Dataset records |
——————
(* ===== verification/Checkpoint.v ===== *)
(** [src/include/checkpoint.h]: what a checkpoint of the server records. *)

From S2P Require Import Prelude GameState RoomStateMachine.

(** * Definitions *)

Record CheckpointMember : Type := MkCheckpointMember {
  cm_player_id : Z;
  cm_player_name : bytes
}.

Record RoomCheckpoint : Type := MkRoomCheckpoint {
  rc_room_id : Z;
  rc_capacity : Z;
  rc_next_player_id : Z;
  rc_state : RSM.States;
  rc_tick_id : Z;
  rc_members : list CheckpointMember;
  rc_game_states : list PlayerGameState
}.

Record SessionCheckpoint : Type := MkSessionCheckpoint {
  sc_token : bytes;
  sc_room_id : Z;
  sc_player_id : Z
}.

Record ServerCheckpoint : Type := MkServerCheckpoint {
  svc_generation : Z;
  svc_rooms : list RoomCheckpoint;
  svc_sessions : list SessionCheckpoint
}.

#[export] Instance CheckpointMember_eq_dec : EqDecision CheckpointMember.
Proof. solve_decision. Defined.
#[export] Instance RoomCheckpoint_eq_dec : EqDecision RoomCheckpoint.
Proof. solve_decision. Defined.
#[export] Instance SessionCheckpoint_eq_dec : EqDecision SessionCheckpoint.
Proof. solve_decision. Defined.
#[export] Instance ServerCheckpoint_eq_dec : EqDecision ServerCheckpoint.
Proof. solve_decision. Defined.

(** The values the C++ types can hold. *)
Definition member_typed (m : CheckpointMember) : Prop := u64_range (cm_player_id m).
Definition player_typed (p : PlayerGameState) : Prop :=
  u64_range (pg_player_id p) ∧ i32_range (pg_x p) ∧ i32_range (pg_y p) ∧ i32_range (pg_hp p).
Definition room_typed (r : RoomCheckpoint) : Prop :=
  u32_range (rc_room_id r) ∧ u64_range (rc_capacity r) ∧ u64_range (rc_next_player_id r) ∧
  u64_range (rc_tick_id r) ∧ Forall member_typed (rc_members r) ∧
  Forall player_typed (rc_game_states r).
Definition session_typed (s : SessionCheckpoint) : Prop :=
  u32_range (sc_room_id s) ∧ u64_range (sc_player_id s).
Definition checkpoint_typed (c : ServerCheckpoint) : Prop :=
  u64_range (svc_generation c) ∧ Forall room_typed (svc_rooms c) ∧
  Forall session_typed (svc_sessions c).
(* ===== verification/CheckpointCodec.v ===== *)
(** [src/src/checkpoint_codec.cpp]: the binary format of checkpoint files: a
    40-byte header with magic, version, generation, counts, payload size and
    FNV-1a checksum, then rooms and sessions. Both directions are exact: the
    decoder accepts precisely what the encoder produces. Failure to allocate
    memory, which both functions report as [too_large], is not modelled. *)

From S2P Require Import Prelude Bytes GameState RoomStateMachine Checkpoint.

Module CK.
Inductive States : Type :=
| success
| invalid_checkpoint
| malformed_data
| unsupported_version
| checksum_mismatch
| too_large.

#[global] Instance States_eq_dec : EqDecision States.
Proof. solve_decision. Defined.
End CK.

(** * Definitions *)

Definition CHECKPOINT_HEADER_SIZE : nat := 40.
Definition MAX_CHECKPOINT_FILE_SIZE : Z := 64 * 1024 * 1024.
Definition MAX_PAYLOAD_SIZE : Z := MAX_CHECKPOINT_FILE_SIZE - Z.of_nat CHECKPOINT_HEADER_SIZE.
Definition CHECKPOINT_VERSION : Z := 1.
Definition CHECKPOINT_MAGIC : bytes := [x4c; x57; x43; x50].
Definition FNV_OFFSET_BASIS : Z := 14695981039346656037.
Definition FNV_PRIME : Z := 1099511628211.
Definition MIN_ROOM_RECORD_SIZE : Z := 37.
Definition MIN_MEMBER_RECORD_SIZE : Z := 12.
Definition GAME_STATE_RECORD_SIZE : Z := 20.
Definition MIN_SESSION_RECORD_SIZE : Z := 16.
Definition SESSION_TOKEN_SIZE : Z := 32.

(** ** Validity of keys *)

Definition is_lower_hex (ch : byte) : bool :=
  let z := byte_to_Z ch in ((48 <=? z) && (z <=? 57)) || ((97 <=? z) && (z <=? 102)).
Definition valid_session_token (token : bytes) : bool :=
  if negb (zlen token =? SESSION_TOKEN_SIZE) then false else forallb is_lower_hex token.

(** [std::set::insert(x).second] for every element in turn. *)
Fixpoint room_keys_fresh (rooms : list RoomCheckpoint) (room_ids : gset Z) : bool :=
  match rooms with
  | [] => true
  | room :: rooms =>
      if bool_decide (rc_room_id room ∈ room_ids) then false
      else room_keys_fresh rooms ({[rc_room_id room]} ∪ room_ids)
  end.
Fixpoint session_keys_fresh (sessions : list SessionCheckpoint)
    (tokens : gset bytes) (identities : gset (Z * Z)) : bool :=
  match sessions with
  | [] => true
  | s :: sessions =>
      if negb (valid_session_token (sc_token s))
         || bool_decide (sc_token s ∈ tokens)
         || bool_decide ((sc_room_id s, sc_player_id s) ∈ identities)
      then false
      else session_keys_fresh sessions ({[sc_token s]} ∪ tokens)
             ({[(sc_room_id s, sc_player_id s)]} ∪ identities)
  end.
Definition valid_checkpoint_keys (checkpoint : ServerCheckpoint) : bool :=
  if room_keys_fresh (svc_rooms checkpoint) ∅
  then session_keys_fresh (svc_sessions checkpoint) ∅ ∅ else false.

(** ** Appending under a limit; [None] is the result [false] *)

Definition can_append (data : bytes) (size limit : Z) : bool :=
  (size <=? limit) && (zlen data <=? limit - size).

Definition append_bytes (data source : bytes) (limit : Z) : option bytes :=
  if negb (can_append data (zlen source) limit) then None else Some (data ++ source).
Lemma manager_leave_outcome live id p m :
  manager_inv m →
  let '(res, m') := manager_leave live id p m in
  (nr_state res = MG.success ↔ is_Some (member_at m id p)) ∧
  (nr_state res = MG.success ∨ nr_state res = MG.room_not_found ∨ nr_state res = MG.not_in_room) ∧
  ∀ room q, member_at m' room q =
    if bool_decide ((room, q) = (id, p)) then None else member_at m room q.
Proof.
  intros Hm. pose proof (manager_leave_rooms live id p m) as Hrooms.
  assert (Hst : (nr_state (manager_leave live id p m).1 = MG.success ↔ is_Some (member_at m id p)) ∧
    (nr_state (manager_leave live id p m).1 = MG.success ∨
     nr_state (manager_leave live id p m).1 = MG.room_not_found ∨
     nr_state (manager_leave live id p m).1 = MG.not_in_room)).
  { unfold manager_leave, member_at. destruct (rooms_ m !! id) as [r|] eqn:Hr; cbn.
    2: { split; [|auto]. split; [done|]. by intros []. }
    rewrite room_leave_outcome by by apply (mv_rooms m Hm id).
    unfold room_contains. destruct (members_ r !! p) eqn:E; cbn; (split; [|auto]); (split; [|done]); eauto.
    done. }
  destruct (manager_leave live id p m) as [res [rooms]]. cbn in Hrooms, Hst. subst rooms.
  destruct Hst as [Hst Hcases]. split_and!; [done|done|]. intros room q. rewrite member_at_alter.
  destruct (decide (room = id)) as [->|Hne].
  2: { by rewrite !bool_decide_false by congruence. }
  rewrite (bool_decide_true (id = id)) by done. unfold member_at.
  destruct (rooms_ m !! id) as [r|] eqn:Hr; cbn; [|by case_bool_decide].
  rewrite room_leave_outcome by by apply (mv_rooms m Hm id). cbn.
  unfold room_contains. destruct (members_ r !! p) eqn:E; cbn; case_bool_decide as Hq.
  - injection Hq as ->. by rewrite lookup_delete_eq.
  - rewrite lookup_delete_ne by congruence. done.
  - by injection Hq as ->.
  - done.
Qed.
——————
Task statement | Check all the records above and select each line where the string "PlayerGameState" is found.

Exercise solution |
  rc_game_states : list PlayerGameState
Definition player_typed (p : PlayerGameState) : Prop :=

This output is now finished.